## [WHAT YOU ARE ASKED TO DO]
Please copy every line below that contains the string "truth".

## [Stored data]
(* ===== verification/BasketAdmission.v ===== *)
(** * Basket admission

    [src/src/bolt_v3_basket_admission.rs]: a scanned basket of an outcome group is checked
    against the limits, takes a place among the open baskets, and reserves its orders
    through submit admission ([SubmitAdmission]) as one.  The permit gives both back when
    it is dropped, unless the basket is stuck.

    The open baskets are shared by the state and its permits: one field of
    [BasketWorld], beside the world of submit admission.  Each has its own lock, and
    [admit] and the drop of a permit take them one after the other: they are written as
    the parts between which other threads run ([admit_place], [admit_submit],
    [admit_settle]; [drop_place], [drop_submit]) and as the whole.  Rejections are recorded
    without blocking; the world keeps what was handed to the recorder. *)

From Stdlib Require Import ZArith Lia.
From stdpp Require Import sorting strings gmap numbers list.
From S2P Require Import BTree NtTypes.
From S2P Require Import Prelude RustText DecimalAmount LossGovernor KillSwitch.
From S2P Require Import CapitalReservation CapitalAdmissionState CapitalAdmission ReservationRecovery.
From S2P Require Import SubmitAdmissionState SubmitCapital SubmitAdmission.
From S2P Require Import OutcomeGroups ExecutableCost GroupScanner.

Open Scope Z_scope.

Inductive BoltV3BasketAdmissionError : Type :=
| BasketNotionalCapExceeded
| MaxOpenBasketCapExceeded
| StaleScannerEvidence
| StaleSubmitRecheck
| NonPositiveCandidateCost
| BasketNonPositiveEdge
| EdgeThreshold
| SubmitClaimsMismatch
| MissingGroupingProof
| GroupingProofMismatch
| MissingSettlementRules
| RetryBudgetExceeded
| BasketAlreadyOpen
| BasketReservationMissing
| StuckReservationHeld
| SubmitAdmissionFailed (error : BoltV3SubmitAdmissionError)
| BasketEvidenceWriteFailed (reason : text).

Inductive BasketAdmissionRejectionReason : Type :=
| RejectBasketNotionalCapExceeded
| RejectMaxOpenBasketCapExceeded
| RejectStaleScannerEvidence
| RejectStaleSubmitRecheck
| RejectNonPositiveCandidateCost
| RejectNonPositiveEdge
| RejectEdgeThreshold
| RejectMissingGroupingProof
| RejectMissingSettlementRules
| RejectRetryBudgetExceeded
| RejectSubmitSlots.

Definition basket_rejection_reason (e : BoltV3BasketAdmissionError) : BasketAdmissionRejectionReason :=
  match e with
  | BasketNotionalCapExceeded => RejectBasketNotionalCapExceeded
  | MaxOpenBasketCapExceeded => RejectMaxOpenBasketCapExceeded
  | StaleScannerEvidence => RejectStaleScannerEvidence
  | StaleSubmitRecheck => RejectStaleSubmitRecheck
  | NonPositiveCandidateCost => RejectNonPositiveCandidateCost
  | BasketNonPositiveEdge => RejectNonPositiveEdge
  | EdgeThreshold => RejectEdgeThreshold
  | MissingGroupingProof => RejectMissingGroupingProof
  | MissingSettlementRules => RejectMissingSettlementRules
  | RetryBudgetExceeded => RejectRetryBudgetExceeded
  | SubmitClaimsMismatch | GroupingProofMismatch | BasketAlreadyOpen | BasketReservationMissing
  | StuckReservationHeld | SubmitAdmissionFailed _ | BasketEvidenceWriteFailed _ => RejectSubmitSlots
  end.

Inductive BoltV3BasketAdmissionReleaseReason : Type := ReleaseTerminal | ReleaseAbort | ReleaseReject | ReleaseStuck.

Record BasketAdmissionRejectedFact : Type := mkBasketRejected {
  rejected_details : BasketAdmissionDetails;
  rejected_reason : BasketAdmissionRejectionReason;
}.

Section Basket.
Context {D : Type} `{DecimalOps D} `{DecimalSigns D} `{DecimalText D} `{DecimalNormalize D}.
Context {NT : NtTypes} {IT : InstrumentText}.
Context (sha256_hex : bytes → text).
Context (evidence_io : nat → bool).

Record BoltV3BasketAdmissionLimits : Type := mkBasketLimits {
  max_basket_notional : D;
  max_open_baskets : Z;
  min_edge_bps : D;
  max_scanner_evidence_age_ms : Z;
  max_submit_recheck_age_ms : Z;
  max_retry_count : Z;
}.

Record BoltV3BasketAdmissionRequest : Type := mkBasketRequest {
  br_strategy_id : text;
  br_basket_id : text;
  br_execution_client_id : text;
  br_group : OutcomeGroup D;
  br_scanner_evidence : OutcomeGroupScanEvidence D;
  br_submit_claims : list (BoltV3BasketSubmitSlotClaim D);
  br_now_unix_ms : Z;
  br_submit_recheck_observed_unix_ms : Z;
  br_retry_count : Z;
}.

Record BoltV3BasketReservation : Type := mkBasketReservation {
  reservation_strategy_id : text;
  reservation_group_id : text;
  reservation_total_notional : D;
  release_on_drop : bool;
}.

(** The shared state: submit admission, the open baskets and the rejections recorded. *)
Record BasketWorld : Type := mkBasketWorld {
  bw_submit : SubmitWorld D;
  open_baskets : BTreeMap text BoltV3BasketReservation;
  bw_rejections : list BasketAdmissionRejectedFact;
}.

Record BoltV3BasketAdmissionPermit : Type := mkBasketPermit {
  permit_basket_id : text;
  basket_submit_permit : option BoltV3SubmitAdmissionPermit;
}.

Implicit Types (limits : BoltV3BasketAdmissionLimits) (request : BoltV3BasketAdmissionRequest).

Definition set_open (open : BTreeMap text BoltV3BasketReservation) : Rust BasketWorld unit :=
  rust_modify (λ w, mkBasketWorld (bw_submit w) open (bw_rejections w)).

(** Code of submit admission inside the larger world. *)
Definition in_submit {A} (m : Rust (SubmitWorld D) A) : Rust BasketWorld A := λ w,
  match m (bw_submit w) with
  | Some (a, s) => Some (a, mkBasketWorld s (open_baskets w) (bw_rejections w))
  | None => None
  end.

(** ** Evaluation *)

(** The first loop of [validate_submit_claims_match_scanned_legs]. *)
Fixpoint scanned_notionals (g : OutcomeGroup D) (acc : BTreeMap text D) (legs : list (OutcomeGroupLegScanEvidence D))
    : Result (BTreeMap text D) BoltV3BasketAdmissionError :=
  match legs with
  | [] => Ok acc
  | leg :: legs =>
      let id := instrument_to_string (ls_instrument_id leg) in
      ensure (existsb (λ l, match ord_cmp (OutcomeGroups.leg_instrument_id l) (ls_instrument_id leg) with
                            | Eq => true | _ => false end) (bt_values (tradable_legs g))) SubmitClaimsMismatch;;?
      ensure (negb (contains_key acc id)) SubmitClaimsMismatch;;?
      scanned_notionals g (bt_insert acc id (ls_total_adjusted_cost leg)) legs
  end.

(** The second loop: every claim takes the notional scanned for its instrument. *)
Fixpoint take_claims (scanned : BTreeMap text D) (total : D) (claims : list (BoltV3BasketSubmitSlotClaim D))
    : Result (BTreeMap text D * D) BoltV3BasketAdmissionError :=
  match claims with
  | [] => Ok (scanned, total)
  | claim :: claims =>
      notional ←? ok_or (bt_get scanned (claim_instrument_id claim)) SubmitClaimsMismatch;
      ensure (negb (d_leb (claim_notional claim) d_zero || d_gtb (claim_notional claim) notional))
        SubmitClaimsMismatch;;?
      total ←? ok_or (d_checked_add total (claim_notional claim)) BasketNotionalCapExceeded;
      take_claims (bt_remove scanned (claim_instrument_id claim)) total claims
  end.

Definition validate_submit_claims_match_scanned_legs limits request : Result unit BoltV3BasketAdmissionError :=
  let legs := sc_leg_costs (br_scanner_evidence request) in
  ensure (Nat.eqb (length (br_submit_claims request)) (length legs)) SubmitClaimsMismatch;;?
  scanned ←? scanned_notionals (br_group request) [] legs;
  taken ←? take_claims scanned d_zero (br_submit_claims request);
  ensure (is_empty taken.1) SubmitClaimsMismatch;;?
  ensure (negb (d_gtb taken.2 (max_basket_notional limits))) BasketNotionalCapExceeded.

Definition evaluate_basket_request limits request : option (Result unit BoltV3BasketAdmissionError) :=
  let e := br_scanner_evidence request in
  let fresh observed age := outcome_group_observation_is_fresh (br_now_unix_ms request) observed age None in
  proof ←?! Some (ok_or (grouping_proof (br_group request)) MissingGroupingProof);
  scanner_proof ←?! Some (ok_or (sc_grouping_proof e) MissingGroupingProof);
  Some (ensure (bool_decide (sc_group_id e = group_id (br_group request)) && bool_decide (scanner_proof = proof))
          GroupingProofMismatch);;?!
  (map_err (λ _, MissingSettlementRules) <$> validate_outcome_group sha256_hex (br_group request));;?!
  Some (ensure (br_retry_count request <=? max_retry_count limits) RetryBudgetExceeded);;?!
  Some (ensure (negb (d_leb (sc_total_adjusted_cost e) d_zero || is_empty (br_submit_claims request)))
          NonPositiveCandidateCost);;?!
  Some (ensure (negb (d_gtb (sc_total_adjusted_cost e) (max_basket_notional limits))) BasketNotionalCapExceeded);;?!
  Some (validate_submit_claims_match_scanned_legs limits request);;?!
  Some (ensure (sc_admissible e && match sc_block_reason e with None => true | Some _ => false end)
          NonPositiveCandidateCost);;?!
  Some (ensure (negb (d_leb (sc_absolute_edge e) d_zero)) BasketNonPositiveEdge);;?!
  Some (ensure (negb (d_ltb (sc_edge_bps e) (min_edge_bps limits))) EdgeThreshold);;?!
  Some (ensure (forallb (λ leg, fresh (ls_observed_unix_ms leg) (max_scanner_evidence_age_ms limits)) (sc_leg_costs e))
          StaleScannerEvidence);;?!
  Some (ensure (fresh (br_submit_recheck_observed_unix_ms request) (max_submit_recheck_age_ms limits)) StaleSubmitRecheck).

Definition basket_admission_details request : Result BasketAdmissionDetails BoltV3BasketAdmissionError :=
  let count := Z.of_nat (length (br_submit_claims request)) in
  if count <=? u32_max then
    Ok (mkBasketDetails (br_strategy_id request) (br_execution_client_id request) (br_basket_id request)
          (group_id (br_group request)) (claim_instrument_id <$> br_submit_claims request)
          (d_to_string (sc_total_adjusted_cost (br_scanner_evidence request))) count)
  else Err (SubmitAdmissionFailed ErrorCountCapExhausted).

(** ** The open baskets *)

Definition reserve_open_basket limits request : Rust BasketWorld (Result unit BoltV3BasketAdmissionError) :=
  open ← rust_get open_baskets;
  if contains_key open (br_basket_id request) then mret (Err BasketAlreadyOpen)
  else
    let count := Z.of_nat (length open) in
    if negb (count <=? u32_max) || (max_open_baskets limits <=? count) then mret (Err MaxOpenBasketCapExceeded)
    else
      set_open (bt_insert open (br_basket_id request)
                  (mkBasketReservation (br_strategy_id request) (group_id (br_group request))
                     (sc_total_adjusted_cost (br_scanner_evidence request)) true)) ;;
      mret (Ok tt).

Definition release_reserved_basket_after_failed_submit (basket : text) : Rust BasketWorld unit :=
  open ← rust_get open_baskets;
  set_open (bt_remove open basket).

Definition record_basket_rejection request (reason : BasketAdmissionRejectionReason)
    : Rust BasketWorld (Result unit BoltV3BasketAdmissionError) :=
  details ←! mret (basket_admission_details request);
  rust_modify (λ w, mkBasketWorld (bw_submit w) (open_baskets w)
                      (bw_rejections w ++ [mkBasketRejected details reason])) ;;
  mret (Ok tt).

(** [admit] up to the lock of the open baskets: the request is checked and takes its
    place. *)
Definition admit_place limits request : Rust BasketWorld (Result BasketAdmissionDetails BoltV3BasketAdmissionError) :=
  evaluated ← lift_panic (evaluate_basket_request limits request);
  match evaluated with
  | Err error =>
      record_basket_rejection request (basket_rejection_reason error) ;;!
      mret (Err error)
  | Ok _ =>
      details ←! mret (basket_admission_details request);
      reserved ← reserve_open_basket limits request;
      match reserved with
      | Err error =>
          record_basket_rejection request (basket_rejection_reason error) ;;!
          mret (Err error)
      | Ok _ => mret (Ok details)
      end
  end.

(** The lock of submit admission; [clock] is the reading it takes. *)
Definition admit_submit request (details : BasketAdmissionDetails) (clock : Result Z text)
    : Rust BasketWorld (Result BoltV3SubmitAdmissionPermit BoltV3SubmitAdmissionError) :=
  in_submit (reserve_basket_submit_slots_with_evidence evidence_io (br_execution_client_id request)
               (br_submit_claims request) details clock).

(** The rest; a refusal takes the lock of the open baskets again. *)
Definition admit_settle request (granted : Result BoltV3SubmitAdmissionPermit BoltV3SubmitAdmissionError)
    : Rust BasketWorld (Result BoltV3BasketAdmissionPermit BoltV3BasketAdmissionError) :=
  match granted with
  | Ok permit => mret (Ok (mkBasketPermit (br_basket_id request) (Some permit)))
  | Err error =>
      release_reserved_basket_after_failed_submit (br_basket_id request) ;;
      record_basket_rejection request RejectSubmitSlots ;;!
      mret (Err (SubmitAdmissionFailed error))
  end.

Definition basket_admit limits request (clock : Result Z text)
    : Rust BasketWorld (Result BoltV3BasketAdmissionPermit BoltV3BasketAdmissionError) :=
  details ←! admit_place limits request;
  granted ← admit_submit request details clock;
  admit_settle request granted.

Definition release_basket (basket : text) (reason : BoltV3BasketAdmissionReleaseReason)
    : Rust BasketWorld (Result unit BoltV3BasketAdmissionError) :=
  open ← rust_get open_baskets;
  match bt_get open basket with
  | None => mret (Err BasketReservationMissing)
  | Some r =>
      match reason with
      | ReleaseStuck =>
          set_open (bt_insert open basket
                      (mkBasketReservation (reservation_strategy_id r) (reservation_group_id r)
                         (reservation_total_notional r) false)) ;;
          mret (Err StuckReservationHeld)
      | _ => set_open (bt_remove open basket) ;; mret (Ok tt)
      end
  end.

(** ** The permit *)

(** [commit_submitted]; the submit permit is taken out, committed and dropped. *)
Definition basket_commit_submitted (p : BoltV3BasketAdmissionPermit) : Rust BasketWorld BoltV3BasketAdmissionPermit :=
  match basket_submit_permit p with
  | None => mret p
  | Some permit =>
      committed ← in_submit (commit_submitted permit);
      in_submit (permit_drop committed) ;;
      mret (mkBasketPermit (permit_basket_id p) None)
  end.

(** [Drop::drop]: the basket's place, under the lock of the open baskets. *)
Definition drop_place (p : BoltV3BasketAdmissionPermit) : Rust BasketWorld unit :=
  open ← rust_get open_baskets;
  if match bt_get open (permit_basket_id p) with Some r => release_on_drop r | None => false end
  then set_open (bt_remove open (permit_basket_id p)) else mret tt.

(** The field that is dropped after it: the submit permit, if it is still there. *)
Definition drop_submit (p : BoltV3BasketAdmissionPermit) : Rust BasketWorld unit :=
  match basket_submit_permit p with
  | Some permit => in_submit (permit_drop permit)
  | None => mret tt
  end.

Definition basket_permit_drop (p : BoltV3BasketAdmissionPermit) : Rust BasketWorld unit :=
  drop_place p ;; drop_submit p.

End Basket.
Arguments BoltV3BasketAdmissionLimits D : clear implicits.
Arguments BoltV3BasketAdmissionRequest D {_}.
Arguments BoltV3BasketReservation D : clear implicits.
Arguments BasketWorld D : clear implicits.
Definition observe_clean_start o : ExposureOwner := set_state o Flat.

Definition observe_entry_terminal o (client_order_id : ClientOrderId) (truth : EntryTerminalPositionTruth)
    : option PendingEntryState * ExposureOwner :=
  let '(effects, o) := reduce_release o (EntryTerminal client_order_id truth) in (retired_entry effects, o).

(** [materialize_supported_position] of the owner. *)
Definition owner_materialize o m (keep_entry_remainder : bool) (unlineaged_reason : BlindRecoveryReason)
    : bool * ExposureOwner :=
  let '(materialized, next) :=
    materialize_supported_position (owner_state o) m keep_entry_remainder unlineaged_reason in
  (materialized, set_state o next).

(** The next state of [set_unsupported_observed]. *)
Definition unsupported_next st (unsupported : UnsupportedObservedState) (keep_entry_remainder : bool)
    (unlineaged_reason : BlindRecoveryReason) : ExposureState :=
  let position_id := mp_position_id (uo_context unsupported) in
  let instrument_id := mp_instrument_id (uo_context unsupported) in
  let unlineaged := BlindRecovery unlineaged_reason in
  match st with
  | PendingEntry (mkPendingArm _ pending) | EntryReconcilePending pending _ =>
      if instrument_eqb (pe_instrument_id pending) instrument_id
      then if keep_entry_remainder
           then EntryRemainder (mkRemainder pending (RemainderUnsupported unsupported) CancellationWorking)
           else UnsupportedObserved unsupported
      else unlineaged
  | EntryRemainder r =>
      match position_matches r position_id instrument_id, keep_entry_remainder with
      | true, true => EntryRemainder (set_remainder_position r (RemainderUnsupported unsupported))
      | true, false => UnsupportedObserved unsupported
      | false, _ => unlineaged
      end
  | Managed current =>
      if is_position current position_id instrument_id then UnsupportedObserved unsupported else unlineaged
  | UnsupportedObserved current =>
      if is_position (uo_context current) position_id instrument_id then UnsupportedObserved unsupported
      else unlineaged
  | ExitAttempting attempt =>
      if authority_is (ea_authority attempt) position_id instrument_id then st else unlineaged
  | ExitPending exit | TerminalExitAwaitingPosition exit =>
      if authority_is (ep_authority exit) position_id instrument_id then st else unlineaged
  | BlindRecovery reason => BlindRecovery reason
  | Flat => unlineaged
  end.

Definition set_unsupported_observed o (unsupported : UnsupportedObservedState) (keep_entry_remainder : bool)
    (unlineaged_reason : BlindRecoveryReason) : ExposureOwner :=
  set_state o (unsupported_next (owner_state o) unsupported keep_entry_remainder unlineaged_reason).

Definition observe_position_closed o (position_id : PositionId) (instrument_id : InstrumentId)
    : EntryCancellationEffect * ExposureOwner :=
  let '(effects, o) := reduce_release o (PositionClosed position_id instrument_id) in
  (release_cancellation effects, o).

Definition request_entry_remainder_cancellation o : EntryCancellationEffect * ExposureOwner :=
  let '(effect, next) := request_cancellation (owner_state o) in (effect, set_state o next).

Definition settle_entry_cancellation o (token : EntryCancellationToken) (settlement : EntryCancellationSettlement)
    : ExposureOwner :=
  set_state o (settle_cancellation (owner_state o) token settlement).

Definition observe_cancel_rejected o (client_order_id : ClientOrderId) : ExposureOwner :=
  (reduce_release o (CancelRejected client_order_id)).2.

Definition begin_exit o (pending_exit : PendingExitState) (authority : ExitAuthority)
    : Result ExitAttemptCapability ExitAttemptError * ExposureOwner :=
  match owner_state o with
  | Managed managed =>
      match u64_checked_add (next_exit_generation o) 1 with
      | None => (Err ExitGenerationOverflow, o)
      | Some generation =>
          (Ok (mkExitCapability generation),
           mkOwner (ExitAttempting (mkExitAttempting generation managed pending_exit authority))
             (next_entry_generation o) generation)
      end
  | _ => (Err ExitRequiresManaged, o)
  end.

Definition settle_exit_attempt o (capability : ExitAttemptCapability) (settlement : ExitAttemptSettlement)
    : ExposureOwner :=
  match owner_state o with
  | ExitAttempting attempt =>
      if ea_generation attempt =? xc_generation capability
      then match settlement with
           | ExitRetain => set_state o (ExitPending (into_pending attempt))
           | ExitAbort => set_state o (Managed (ea_managed attempt))
           end
      else o
  | _ => o
  end.

Definition observe_exit_working o (exit : ExitPendingState) : ExposureOwner := set_state o (ExitPending exit).
Definition observe_exit_terminal o (exit : ExitPendingState) : ExposureOwner :=
  set_state o (TerminalExitAwaitingPosition exit).
Definition observe_exit_residual o m : ExposureOwner := set_state o (Managed m).
Definition observe_exit_flat o : ExposureOwner := (reduce_release o ExitFlat).2.

Definition observe_settlement o : EntryCancellationEffect * ExposureOwner :=
  let '(effects, o) := reduce_release o Settlement in (release_cancellation effects, o).

(** ** Market data *)

(** What [sync_exposure_context_from_active] reads of the active market. *)
Record ActiveMarket : Type := mkActiveMarket {
  active_market_id : option text;
  active_price_to_beat : option f64;
  active_interval_open : option f64;
  active_interval_end_ms : option Z;
  active_selection_published_at_ms : option Z;
  active_seconds_to_expiry_at_selection : option Z;
  active_up : option InstrumentId * Book;
  active_down : option InstrumentId * Book;
}.

Definition active_is (instrument : option InstrumentId) (instrument_id : InstrumentId) : bool :=
  match instrument with Some i => instrument_eqb i instrument_id | None => false end.

Definition active_lifecycle (active : ActiveMarket) (side : OutcomeSide) : BoltV3PositionMarketLifecycle :=
  from_entry_context (active_market_id active) (Some side) (active_price_to_beat active) (active_interval_open active)
    (active_interval_end_ms active) (active_selection_published_at_ms active)
    (active_seconds_to_expiry_at_selection active).

(** The position's lifecycle and book learn from the active market's. *)
Definition learn_from_active (active : ActiveMarket) (side : OutcomeSide) (book : Book) (repair : bool) m
    : ManagedPositionContext :=
  let lifecycle := mp_lifecycle m in
  if negb (market_matches_or_missing lifecycle (active_market_id active)) then m
  else
    let other := active_lifecycle active side in
    let lifecycle :=
      if interval_end_matches lifecycle other || repair && negb (is_some (interval_end_ms lifecycle))
      then fill_missing_from lifecycle other else lifecycle in
    set_managed_market lifecycle (if interval_end_matches lifecycle other then book else mp_book m) m.

Definition sync_exposure_context_from_active o (active : ActiveMarket) : ExposureOwner :=
  let repair := is_some (managed_position_context (owner_state o)) in
  let learn m :=
    if active_is (active_up active).1 (mp_instrument_id m)
    then learn_from_active active OutcomeUp (active_up active).2 repair m
    else if active_is (active_down active).1 (mp_instrument_id m)
    then learn_from_active active OutcomeDown (active_down active).2 repair m
    else m in
  set_state o (update_tracked learn (owner_state o)).

(** The books of [on_book_deltas] that are not the active market's: of the tracked position
    [observed] says [tracked_observed_position] finds, and of the entry order. *)
Definition update_exposure_books o (active : ActiveMarket) (observed : option InstrumentId)
    (instrument_id : InstrumentId) (update : Book → Book) : ExposureOwner :=
  let other := negb (active_is (active_up active).1 instrument_id || active_is (active_down active).1 instrument_id) in
  let o := if active_is observed instrument_id && other
           then set_state o (update_tracked (λ m, set_managed_market (mp_lifecycle m) (update (mp_book m)) m) (owner_state o))
           else o in
  if match pending_entry (owner_state o) with
     | Some pending => instrument_eqb (pe_instrument_id pending) instrument_id
     | None => false end && other
  then set_state o (update_pending (set_pending_book update) (owner_state o)) else o.

(** ** The configured contract *)

(** *** An entry fill

    What [materialize_position_from_event] makes of the exposure while an entry is
    pending, by what the node's cache holds: a position the strategy supports, one it does
    not, one it cannot account for (of another venue, or behind a cache error), or no
    position. *)
Inductive FillMaterialization : Type :=
| FillSupported m (keep_entry_remainder : bool) (unlineaged_reason : BlindRecoveryReason)
| FillUnsupported (unsupported : UnsupportedObservedState) (keep_entry_remainder : bool)
    (unlineaged_reason : BlindRecoveryReason)
| FillQuarantined (reason : BlindRecoveryReason)
| FillAbsent.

## [WRITTEN REPLY]
Definition observe_entry_terminal o (client_order_id : ClientOrderId) (truth : EntryTerminalPositionTruth)
  let '(effects, o) := reduce_release o (EntryTerminal client_order_id truth) in (retired_entry effects, o).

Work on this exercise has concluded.